Re: Throwing auto_ptr

From:
"Alf P. Steinbach" <alfps@start.no>
Newsgroups:
comp.lang.c++
Date:
Tue, 03 Apr 2007 12:10:18 +0200
Message-ID:
<57engeF2cmgk9U1@mid.individual.net>
* James Kanze:

On Apr 2, 12:09 pm, "Alf P. Steinbach" <a...@start.no> wrote:

* Thomas Kowalski:

I currently was thinking whether the following is a good idea:
I want to have something like an auto_ptr that checks during the
dereferencing whether the pointer is null and throws something like a
NullPointerException. Does someone have some experiences with
something like this? In general is it a good idea at all?


Better have it terminate the program. Even better, do the checking only
in the constructor and make it immutable.
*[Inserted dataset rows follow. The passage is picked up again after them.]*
(** The client's first packet, the server's data packet and its ping. *)
Definition reset : ControlPacket := mkControlPacket OpControlHardResetClientV2 0 [1; 2; 3; 4; 5; 6; 7; 8] [] zeroSessionID 0 [].
Definition client : Wrapper := match NewWrapper TlsCrypt.Toy.key false with Ok w => w | _ => mkWrapper (mkKeySlot [] []) (mkKeySlot [] []) 0 0 0 zeroReplayWindow end.
Definition knock : bytes :=
  match WrapWithPacketID client [] (AppendHeaderByte [] (cp_Opcode reset) (cp_KeyID reset) ++ cp_SessionID reset) (be32 1 ++ be32 77) (AppendPlaintext reset []) with
  | Ok raw => raw | _ => [] end.
Definition km : dataChannelKeyMaterial := mkKeyMaterial 0 DataChan.Toy.keys.
Definition server : DataChan.Wrapper replayWindow :=
  match DataChan.NewWrapper DataChan.Toy.keys 5 0 with Ok w => w | _ => DataChan.Toy.server end.
Definition sealed (seq : Z) (plaintext : bytes) : bytes := match DataChan.SealWithPacketID server [] seq plaintext with Ok raw => raw | _ => [] end.

Definition recs : list record :=
  [rec (frame 5000 1194 knock); rec arp; rec (frame 53 4000 [1; 2]); rec (frame 1194 5000 (sealed 3 [69; 1])); rec (frame 1194 5000 (sealed 4 DataChan.pingMagic))].
Definition gs : list (option (Z * Z * bytes)) :=
  [Some (5000, 1194, knock); None; Some (53, 4000, [1; 2]); Some (1194, 5000, sealed 3 [69; 1]); Some (1194, 5000, sealed 4 DataChan.pingMagic)].
Definition middle : bytes := replicate 16 0.
Definition file : bytes := file_bytes LittleEndian magicMicrosecond middle linkTypeEthernet recs.
Definition decoded : list (option decodedPacket) :=
  [Some (mkDecoded DirClientToServer knock (header_of reset) reset false false 0 0 []);
   Some (mkDecoded DirServerToClient (sealed 3 [69; 1]) zeroHeader zeroControl true false 5 3 [69; 1]);
   Some (mkDecoded DirServerToClient (sealed 4 DataChan.pingMagic) zeroHeader zeroControl true true 5 4 [])].

Lemma recs_ok : Forall record_ok recs.
Proof. repeat constructor; decide_now. Qed.

Lemma recs_carry : Forall2 (fun r g => carries linkTypeEthernet (r_frame r) g) recs gs.
Proof.
  repeat (apply Forall2_cons; split); [apply frame_carries|apply arp_carries|apply frame_carries|apply frame_carries|apply frame_carries|constructor]; decide_now.
Qed.

(** A record cut short makes the whole file unreadable, the records before it
    included. *)
Example truncated_capture : ReadUDPPayloads (take (length file - 1) file) 1194 = Err ErrRecordData.
Proof. vm_compute. reflexivity. Qed.

(** Neither the fragment fields nor a length beyond the packet are looked at: the first
    fragment of a datagram is read as a whole one. *)
Example fragment_read_as_datagram :
  parseIPv4UDP ([69; 0; 0; 30; 0; 9; 32; 0; 64; 17; 0; 0; 10; 9; 0; 2; 10; 9; 0; 1] ++ be16 5000 ++ be16 1194 ++ be16 100 ++ [0; 0; 7; 8]) = Ok (Some (5000, 1194, [7; 8])).
Proof. vm_compute. reflexivity. Qed.
End Toy.

Import Toy.

Lemma capture_round_trip_witness :
  ReadUDPPayloads file 1194 = Ok [mkUDPPayload DirClientToServer knock; mkUDPPayload DirServerToClient (sealed 3 [69; 1]);
    mkUDPPayload DirServerToClient (sealed 4 DataChan.pingMagic)] /\
  ReadUDPPayloads (file ++ take 20 (record_bytes LittleEndian (rec arp))) 1194 = Err ErrRecordData.
Proof.
  destruct (capture_round_trip LittleEndian magicMicrosecond linkTypeEthernet 1194 middle recs gs) as (H1 & H2 & _).
  - by left.
  - reflexivity.
  - by left.
  - exact recs_ok.
  - exact recs_carry.
  - split; [unfold file; rewrite H1; vm_compute; reflexivity|]. unfold file.
    rewrite (H2 (rec arp) (take 20 (record_bytes LittleEndian (rec arp))) (drop 20 (record_bytes LittleEndian (rec arp)))).
    + vm_compute. reflexivity.
    + decide_now.
    + vm_compute. reflexivity.
    + vm_compute. discriminate.
    + vm_compute. discriminate.
Defined.

Lemma capture_decodes_witness :
  decodeCapture (W := replayWindow) (Some file) TlsCrypt.Toy.key 1194 (Some km) = Ok (omap (fun d => d) decoded) /\
  decodeCapture (W := replayWindow) (Some (file ++ take 20 (record_bytes LittleEndian (rec arp)))) TlsCrypt.Toy.key 1194 (Some km)
    = Err (ErrParsePcap ErrRecordData).
Proof.
  destruct (capture_decodes (W := replayWindow) TlsCrypt.Toy.key (Some km) 1194) as [H1 _].
  - intros k Hk. injection Hk as <-. split; reflexivity.
  - destruct (H1 LittleEndian magicMicrosecond linkTypeEthernet middle recs) as [_ H2].
    + by left.
    + reflexivity.
    + by left.
    + exact recs_ok.
    + repeat constructor; decide_now.
    + destruct (H2 gs recs_carry) as [H3 H4]. split.
      * unfold file. apply H3. repeat (apply Forall2_cons; split).
        -- apply (sent_control _ _ _ client reset 1 77); done.
        -- apply (sent_data _ _ _ km server 5 0 3 [69; 1]); done.
        -- apply (sent_data _ _ _ km server 5 0 4 DataChan.pingMagic); done.
        -- constructor.
      * unfold file. rewrite (H4 (rec arp) (take 20 (record_bytes LittleEndian (rec arp))) (drop 20 (record_bytes LittleEndian (rec arp)))).
        -- vm_compute. reflexivity.
        -- decide_now.
        -- vm_compute. reflexivity.
        -- vm_compute. discriminate.
        -- vm_compute. discriminate.
Defined.

End Capture.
Isn't that just what a reference does.


Nope. A reference does not provide any guaranteed null-reference
checking: it's like a cast in that it says "I guarantee that this
assumption (of validity) holds". And it doesn't support checking for
nullness yourself, for if you have a null-reference on hand you're
already in Undefined Behavior land.

A smart pointer can provide both guaranteed null-pointer checking and
the option of checking that yourself, and in addition, a smart-pointer
can add any functionality, such as argument-independent pre- and
post-actions for calls on the pointee object, or e.g. information
/about/ the pointee object.

IMHO references are for when you're guaranteeing validity, based on
existing validity guarantees, whereas class type wrappers such as smart
pointers are for when you need to enforce that guarantee.

(Some compilers omit the
checking, but there's no reason to. From a quality of
implementation point of view, they should check. I guess most
just consider that the code's going to blow up fast enough
anyway.)


I agree that there are situations where a compiler could and ideally
should insert checking of pointer dereferencing, if instructed to do so
by e.g. compiler options, such as when initializing a reference.

Correctness is far more important than performance, but I wouldn't like
a compiler to add such checks by default -- then better use C# or Java
or some other language that doesn't have efficiency as a main feature
and isn't based on "don't pay for what you don't use".

However, a smart pointer is compiler-independent and allows such
checking to be applied at much finer granularity than a complete app.